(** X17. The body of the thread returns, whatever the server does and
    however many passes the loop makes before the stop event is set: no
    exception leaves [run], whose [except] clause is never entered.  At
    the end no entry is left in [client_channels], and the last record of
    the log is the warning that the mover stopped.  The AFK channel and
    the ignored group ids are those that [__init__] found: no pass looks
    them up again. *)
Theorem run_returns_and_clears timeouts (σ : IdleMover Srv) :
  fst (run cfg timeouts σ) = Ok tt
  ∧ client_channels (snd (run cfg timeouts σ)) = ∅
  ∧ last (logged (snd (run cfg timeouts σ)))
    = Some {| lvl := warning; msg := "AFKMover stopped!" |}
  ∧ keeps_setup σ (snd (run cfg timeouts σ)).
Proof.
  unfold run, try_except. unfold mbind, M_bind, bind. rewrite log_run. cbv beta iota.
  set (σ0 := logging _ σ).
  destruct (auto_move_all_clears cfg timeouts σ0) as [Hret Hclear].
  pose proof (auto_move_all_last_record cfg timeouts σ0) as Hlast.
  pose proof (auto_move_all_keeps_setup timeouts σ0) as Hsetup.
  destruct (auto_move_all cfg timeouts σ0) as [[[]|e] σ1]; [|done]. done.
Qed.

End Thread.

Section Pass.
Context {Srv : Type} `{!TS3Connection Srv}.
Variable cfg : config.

··········

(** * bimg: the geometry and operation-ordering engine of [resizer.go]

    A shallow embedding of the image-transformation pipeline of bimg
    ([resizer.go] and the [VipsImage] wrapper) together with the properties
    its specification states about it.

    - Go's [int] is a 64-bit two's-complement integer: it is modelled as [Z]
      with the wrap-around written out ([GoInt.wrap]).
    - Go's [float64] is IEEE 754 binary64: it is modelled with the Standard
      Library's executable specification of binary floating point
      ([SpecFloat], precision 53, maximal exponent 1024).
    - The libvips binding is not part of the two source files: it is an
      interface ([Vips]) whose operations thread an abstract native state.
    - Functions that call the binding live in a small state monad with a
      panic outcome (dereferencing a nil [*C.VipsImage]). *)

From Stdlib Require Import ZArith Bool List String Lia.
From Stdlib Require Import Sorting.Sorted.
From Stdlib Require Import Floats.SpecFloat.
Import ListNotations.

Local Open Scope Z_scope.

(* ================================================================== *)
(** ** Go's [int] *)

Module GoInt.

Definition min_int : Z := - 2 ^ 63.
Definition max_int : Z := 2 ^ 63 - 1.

··········

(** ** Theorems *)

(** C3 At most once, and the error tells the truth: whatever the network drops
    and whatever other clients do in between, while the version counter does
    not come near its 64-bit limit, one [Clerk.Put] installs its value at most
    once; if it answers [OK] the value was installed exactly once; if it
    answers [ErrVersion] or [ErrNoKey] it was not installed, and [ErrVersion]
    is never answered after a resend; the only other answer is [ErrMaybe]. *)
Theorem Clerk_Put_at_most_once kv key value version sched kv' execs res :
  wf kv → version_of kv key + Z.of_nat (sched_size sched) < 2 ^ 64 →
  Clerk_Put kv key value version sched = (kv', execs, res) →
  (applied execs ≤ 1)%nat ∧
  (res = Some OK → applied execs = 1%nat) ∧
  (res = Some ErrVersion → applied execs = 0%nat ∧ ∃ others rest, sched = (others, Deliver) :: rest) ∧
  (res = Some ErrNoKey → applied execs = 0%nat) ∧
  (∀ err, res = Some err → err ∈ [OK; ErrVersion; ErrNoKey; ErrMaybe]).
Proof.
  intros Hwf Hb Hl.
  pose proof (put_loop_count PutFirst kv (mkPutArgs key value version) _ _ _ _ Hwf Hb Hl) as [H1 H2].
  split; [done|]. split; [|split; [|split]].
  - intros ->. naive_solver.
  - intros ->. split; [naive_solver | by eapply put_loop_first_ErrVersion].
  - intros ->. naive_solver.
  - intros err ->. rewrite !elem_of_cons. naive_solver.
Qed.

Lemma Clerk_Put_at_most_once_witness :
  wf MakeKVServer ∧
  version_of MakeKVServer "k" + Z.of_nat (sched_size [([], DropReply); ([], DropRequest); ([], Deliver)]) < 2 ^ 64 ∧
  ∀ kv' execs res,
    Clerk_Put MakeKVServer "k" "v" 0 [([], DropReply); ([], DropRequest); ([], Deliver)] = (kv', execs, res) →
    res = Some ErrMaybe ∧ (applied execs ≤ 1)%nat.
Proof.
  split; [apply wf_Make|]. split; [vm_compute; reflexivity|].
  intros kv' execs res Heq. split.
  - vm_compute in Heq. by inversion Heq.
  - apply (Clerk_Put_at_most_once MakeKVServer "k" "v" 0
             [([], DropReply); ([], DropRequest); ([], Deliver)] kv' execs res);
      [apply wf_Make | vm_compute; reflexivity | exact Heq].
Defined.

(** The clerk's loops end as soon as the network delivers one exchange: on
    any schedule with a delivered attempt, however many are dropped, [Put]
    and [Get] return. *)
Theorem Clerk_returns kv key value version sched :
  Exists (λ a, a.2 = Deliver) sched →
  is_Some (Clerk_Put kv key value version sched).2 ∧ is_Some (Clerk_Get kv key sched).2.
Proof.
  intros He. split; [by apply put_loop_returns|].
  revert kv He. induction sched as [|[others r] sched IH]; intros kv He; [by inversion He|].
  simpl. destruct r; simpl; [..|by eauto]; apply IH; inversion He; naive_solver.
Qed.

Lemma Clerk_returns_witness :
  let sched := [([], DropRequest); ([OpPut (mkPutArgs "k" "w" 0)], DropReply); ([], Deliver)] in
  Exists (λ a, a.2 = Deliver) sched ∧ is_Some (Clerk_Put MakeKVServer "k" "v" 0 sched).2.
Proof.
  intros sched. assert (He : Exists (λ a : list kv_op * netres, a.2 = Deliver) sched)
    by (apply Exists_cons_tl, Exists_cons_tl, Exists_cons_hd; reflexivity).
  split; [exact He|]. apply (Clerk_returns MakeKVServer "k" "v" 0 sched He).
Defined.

··········

In the data above, find the line with "the ignored group" and the line with "Variable cfg : config.". Retype both, plus every line between them, exactly.

__OUTPUT FOR THIS TASK__:
    the ignored group ids are those that [__init__] found: no pass looks
    them up again. *)
Theorem run_returns_and_clears timeouts (σ : IdleMover Srv) :
  fst (run cfg timeouts σ) = Ok tt
  ∧ client_channels (snd (run cfg timeouts σ)) = ∅
  ∧ last (logged (snd (run cfg timeouts σ)))
    = Some {| lvl := warning; msg := "AFKMover stopped!" |}
  ∧ keeps_setup σ (snd (run cfg timeouts σ)).
Proof.
  unfold run, try_except. unfold mbind, M_bind, bind. rewrite log_run. cbv beta iota.
  set (σ0 := logging _ σ).
  destruct (auto_move_all_clears cfg timeouts σ0) as [Hret Hclear].
  pose proof (auto_move_all_last_record cfg timeouts σ0) as Hlast.
  pose proof (auto_move_all_keeps_setup timeouts σ0) as Hsetup.
  destruct (auto_move_all cfg timeouts σ0) as [[[]|e] σ1]; [|done]. done.
Qed.

End Thread.

Section Pass.
Context {Srv : Type} `{!TS3Connection Srv}.
Variable cfg : config.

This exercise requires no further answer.